Researchers get positive results with CPOE
Researchers get positive results with CPOE
Fewer bad prescriptions made
A computerized warning system could help hospitals reduce medication errors and improve patient safety, particularly among older patients, a new study shows.
Researchers at Beth Israel Deaconess Medical Center in Boston, MA, tailor-made a computerized provider order entry (CPOE) system that now has a built-in warning system that helps prevent medication mistakes.
The system uses the Beers Criteria, a list of medications that are considered dangerous for elderly people. Embedded alert warnings notify physicians when they've selected a medication that should not be used in people ages 65 and older, says Melissa L. P. Mattison, MD, an instructor in medicine at Harvard Medical School and Beth Israel Deaconess Medical Center in Boston, MA.
Mattison and co-investigators studied the alert system's impact on prescribers' medication orders and found that after the alert system was used, the mean rate of ordering medications that were not recommended had dropped from 11.56 orders per day to 9.94 orders per day.1
"We found the total number of orders over the study period dropped almost immediately by 16%, but the effect was a 23% decrease," she says. "This is because the total number of patients in the hospital increased over this time period, so the actual order for these medications dropped 23%."

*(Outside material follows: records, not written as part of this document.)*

(** ** The reference framing of a byte stream *)

Definition wire (f : F) : Octets :=
  be_bytes PREFIX_BYTES (Z.of_nat (payload_len f)) ++ (split_header f).1 ++ (split_header f).2.

(** A prefix is there and announces [n] bytes. *)
Definition announces (bs : Octets) (n : Z) : Prop := PREFIX_BYTES ≤ length bs ∧ be_value (take PREFIX_BYTES bs) = n.

Inductive decodes : Octets → list (ReadEvent F) → Prop :=
| dec_closed : decodes [] [EvClosed]
| dec_inside bs :
    bs ≠ [] → (length bs < PREFIX_BYTES ∨ ∃ n, announces bs n ∧ (n ≤ max)%Z ∧ (Z.of_nat (length bs) < 4 + n)%Z) →
    decodes bs [EvFailed (connection_closed "stream ended inside a frame")]
| dec_oversized bs n : announces bs n → (max < n)%Z → decodes bs [EvFailed (frame_too_large n max)]
| dec_unparsable bs n payload rest e :
    announces bs n → (n ≤ max)%Z → drop PREFIX_BYTES bs = payload ++ rest → Z.of_nat (length payload) = n →
    parse payload = Err e → decodes bs [EvFailed (connection_protocol (frame_error_detail e))]
| dec_frame bs n payload rest f events :
    announces bs n → (n ≤ max)%Z → drop PREFIX_BYTES bs = payload ++ rest → Z.of_nat (length payload) = n →
    parse payload = Ok f → decodes rest events → decodes bs (EvFrame f :: events).
End framing.

(** What [take_frame] finds. *)
Lemma take_frame_spec max bs :
  match take_frame max bs with
  | Err e => ∃ n, announces bs n ∧ (max < n)%Z ∧ e = frame_too_large n max
  | Ok None => length bs < PREFIX_BYTES ∨ ∃ n, announces bs n ∧ (n ≤ max)%Z ∧ (Z.of_nat (length bs) < 4 + n)%Z
  | Ok (Some (payload, rest)) =>
      ∃ n, announces bs n ∧ (n ≤ max)%Z ∧ drop PREFIX_BYTES bs = payload ++ rest ∧ Z.of_nat (length payload) = n
  end.
Proof.
  unfold take_frame. destruct (Nat.ltb_spec (length bs) PREFIX_BYTES) as [Hl|Hl]; [by left|].
  set (n := be_value (take PREFIX_BYTES bs)). assert (Ha : announces bs n) by done.
  pose proof (be_value_range (take PREFIX_BYTES bs)) as Hr. fold n in Hr.
  destruct (Z.ltb_spec max n) as [Hm|Hm]; [by exists n|].
  destruct (Z.ltb_spec (Z.of_nat (length bs)) (Z.of_nat PREFIX_BYTES + n)) as [Hs|Hs].
  - right. exists n. split_and!; [done|done|]. unfold PREFIX_BYTES in Hs. lia.
  - exists n. split_and!; [done|done|by rewrite take_drop|].
    rewrite length_take_le; [lia|]. rewrite length_drop. unfold PREFIX_BYTES in *. lia.
Qed.

Lemma announces_app bs more n : announces bs n → announces (bs ++ more) n.
Proof.
  intros [Hl Hn]. split; [rewrite length_app; lia|]. by rewrite take_app_le.
Qed.

Lemma announces_unique bs n m : announces bs n → announces bs m → n = m.
Proof. intros [_ <-] [_ <-]. done. Qed.

(** And it finds what is there. *)
Lemma take_frame_none max bs :
  length bs < PREFIX_BYTES ∨ (∃ n, announces bs n ∧ (n ≤ max)%Z ∧ (Z.of_nat (length bs) < 4 + n)%Z) →
  take_frame max bs = Ok None.
Proof.
  unfold take_frame. intros [Hl|(n & [Hl Hn] & Hm & Hs)]; [by rewrite (proj2 (Nat.ltb_lt _ _) Hl)|].
  rewrite (proj2 (Nat.ltb_ge _ _) Hl), Hn, (proj2 (Z.ltb_ge _ _) Hm). unfold PREFIX_BYTES. by rewrite (proj2 (Z.ltb_lt _ _)) by lia.
Qed.

Lemma take_frame_err max bs n :
  announces bs n → (max < n)%Z → take_frame max bs = Err (frame_too_large n max).
Proof.
  intros [Hl Hn] Hm. unfold take_frame. by rewrite (proj2 (Nat.ltb_ge _ _) Hl), Hn, (proj2 (Z.ltb_lt _ _) Hm).
Qed.

Lemma take_frame_some max bs n payload rest :
  announces bs n → (n ≤ max)%Z → drop PREFIX_BYTES bs = payload ++ rest → Z.of_nat (length payload) = n →
  take_frame max bs = Ok (Some (payload, rest)).
Proof.
  intros [Hl Hn] Hm Hd Hlen. unfold take_frame. rewrite (proj2 (Nat.ltb_ge _ _) Hl), Hn, (proj2 (Z.ltb_ge _ _) Hm).
  assert (Hlb : length bs = PREFIX_BYTES + length payload + length rest).
  { apply (f_equal length) in Hd. rewrite length_drop, length_app in Hd. lia. }
  rewrite (proj2 (Z.ltb_ge _ _)) by (unfold PREFIX_BYTES in *; lia).
  by rewrite Hd, <- Hlen, Nat2Z.id, take_app_length, drop_app_length.
Qed.

Section framing_spec.
Context {F : Type} `{!Frame F}.
Context (config : FrameConfig).
#[local] Abbreviation max := (fc_max_frame_bytes config).
#[local] Abbreviation decodes := (decodes config).
(** The dispatcher keeps receiving. *)
#[local] Abbreviation drain := (drain config (λ _, true)).
#[local] Abbreviation read_frames := (read_frames config (λ _, true)).

Definition pieces (chunks : list Octets) : list (Res IoError Octets) := Ok <$> chunks.

Lemma drain_spec fuel sent buffer :
  length buffer ≤ fuel →
  let '(events, kept) := drain fuel sent buffer in
  match kept with
  | None => ∀ more, decodes (buffer ++ more) events
  | Some rest => take_frame max rest = Ok None
      ∧ ∀ more events', decodes (rest ++ more) events' → decodes (buffer ++ more) (events ++ events')
  end.
Proof.
  revert sent buffer. induction fuel as [|fuel IH]; intros sent buffer Hlen; simpl;
    pose proof (take_frame_spec max buffer) as Hs;
    destruct (take_frame max buffer) as [[[payload rest]|]|e] eqn:Ht; try (split; [done|]; by intros).
  - destruct Hs as (n & [Hl _] & _). unfold PREFIX_BYTES in Hl. lia.
  - destruct Hs as (n & [Hl _] & _). unfold PREFIX_BYTES in Hl. lia.
  - destruct Hs as (n & Ha & Hm & Hd & Hn).
    assert (Hd' : ∀ more, drop PREFIX_BYTES (buffer ++ more) = payload ++ rest ++ more).
    { intros more. rewrite drop_app_le by (destruct Ha; lia). by rewrite Hd, app_assoc. }
    destruct (parse payload) as [f|e] eqn:Hp.
    + assert (Hrest : length rest ≤ fuel).
      { apply (f_equal length) in Hd. rewrite length_drop, length_app in Hd. destruct Ha. unfold PREFIX_BYTES in *. lia. }
      specialize (IH (S sent) rest Hrest). destruct (drain fuel (S sent) rest) as [events [kept|]]; simpl.
      * destruct IH as [Hk IH]. split; [done|]. intros more events' Hdec.
        eapply dec_frame; [by apply announces_app|done|apply Hd'|done|done|by apply IH].
      * intros more. eapply dec_frame; [by apply announces_app|done|apply Hd'|done|done|apply IH].
    + intros more. eapply dec_unparsable; [by apply announces_app|done|apply Hd'|done|done].
  - destruct Hs as (n & Ha & Hm & ->). intros more. apply dec_oversized; [by apply announces_app|done].
Qed.

Lemma read_decodes sent buffer chunks :
  Forall (.≠ []) chunks → decodes (buffer ++ concat chunks) (read_frames sent buffer (pieces chunks)).
Proof.
  intros Hne. revert sent buffer. induction Hne as [|chunk chunks Hchunk Hne IH]; intros sent buffer; simpl;
    pose proof (drain_spec (length buffer) sent buffer (le_n _)) as Hd;
    destruct (drain _ _ _) as [events [rest|]]; try exact (Hd _).
  - destruct Hd as [Ht Hd]. apply Hd. rewrite app_nil_r. destruct rest as [|b rest]; [constructor|].
    apply dec_inside; [done|]. pose proof (take_frame_spec max (b :: rest)) as Hs. by rewrite Ht in Hs.
  - destruct Hd as [Ht Hd]. apply Hd. destruct chunk as [|b chunk]; [done|]. rewrite app_assoc. apply IH.
Qed.

Lemma decodes_inv bs events :
  decodes bs events →
  match take_frame max bs with
  | Err e => events = [EvFailed e]
  | Ok None => events = [match bs with [] => EvClosed | _ => EvFailed (connection_closed "stream ended inside a frame") end]
  | Ok (Some (payload, rest)) =>
      match parse payload with
      | Err e => events = [EvFailed (connection_protocol (frame_error_detail e))]
      | Ok f => ∃ events', events = EvFrame f :: events' ∧ decodes rest events'
      end
  end.
Proof.
  intros Hd. destruct Hd as [|bs Hne Hin|bs n Ha Hm|bs n payload rest e Ha Hm Hd Hn Hp|bs n payload rest f events Ha Hm Hd Hn Hp H1].
  - done.
  - rewrite take_frame_none by done. by destruct bs.
  - by rewrite (take_frame_err _ _ n).
  - by rewrite (take_frame_some _ _ n payload rest), Hp.
  - rewrite (take_frame_some _ _ n payload rest), Hp by done. eauto.
Qed.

The electronic warning pops up on desktop computers at the nursing stations and other computers that physicians use to make a prescription. The warning will advise precaution with a particular medication. The text will follow the Beers Criteria and study, Mattison explains.
For example, one screen precaution for Diphenhydramine in geriatric patients states: "Comments: May cause confusion and sedation. Should not be used as a hypnotic, and when used to treat emergency allergic reactions, it should be used in the smallest possible dose.1 Risk is increased in patients with Neurologic/Psychiatric impairment."
Physicians can override the warning, but they'll need to check a box on the electronic page, titled, "Geriatric Precaution Found." The override choices include these:
Patient stabilized on regimen; will monitor appropriate drug levels or laboratory values;
Interaction noted, regimen clinically indicated, will closely monitor;
Warning noted, will use smaller dose and monitor for side effects;
Other (fill in reason below).
The electronic medication warning study's results of a decrease in inappropriate medication orders were primarily impacted by a decrease in prescriptions for diphenhydramine (Benadryl®), Mattison says.
"Apparently, Benadryl was very commonly used as a sleep aid," she adds. "But it can cause urinary retention and confusion in older people, so we were warning people to use caution when prescribing Benadryl for allergic reactions."
The electronic warning system also has been useful in letting prescribers know when a medication dose is too high for a particular patient.
For instance, the hospital modified the system to include an alternative dosing option for orders of antipsychotic medications for older patients, Mattison says.
"We found a lot of times when people were writing orders for haloperidol they'd make it a 5 mg order, which is what is recommended for young, psychotic people," she explains. "We said that's a lot of medication to give an older, frail patient."
So now, anytime a doctor tries to order haloperidol for someone who is 65 years of age or older in the hospital, then they're taken to an electronic screen that provides a quick pick option for the user to click on ordering 0.5 mg of the drug, Mattison says.
This same option is available other antipsychotic drugs and analgesics.
"Some of this is based on expert opinion," Mattison says. "When we created this next generation of caring for older people, we sat with geriatricians, psychiatrists, nurses, doctors, pharmacists, and asked them what they thought would work and what the starting dose should be for this medication."
The electronic warning system's impact could extend to positive outcomes in reducing length of stay (LOS), preventing rehospitalizations, and cutting health utilization costs, but these have not been studied yet, Mattison notes.
Still, the drop in prescriptions of inappropriate medications should be enough of an incentive to convince other hospitals to use an electronic warning system that incorporates Beers Criteria, she says.
"It would be nice if CPOEs could take some of these tailor-made interventions for vulnerable populations," she says. "These targeted interventions would be more effective at changing care and guiding appropriate care."
While most hospitals won't have the resources to do an intervention like this one on their own, they could make use of an electronic warning system if it were part of a nationally-distributed CPOE system, she adds.
"Whether you're in rural Georgia or New York City, if you're 85 years old and have kidney failure, you'll be vulnerable to medications in a way that younger patients aren't," Mattison says. "So the more we can create smart systems that take the burden off the shoulders of every pharmacist and hospital in the country, the better."
Reference
- Mattison MLP, Afonso KA, Ngo LH, et al. Preventing potentially inappropriate medication use in hospitalized older patients with a computerized provider order entry warning system. Arch Intern Med. 2010;170(15):1331-1336.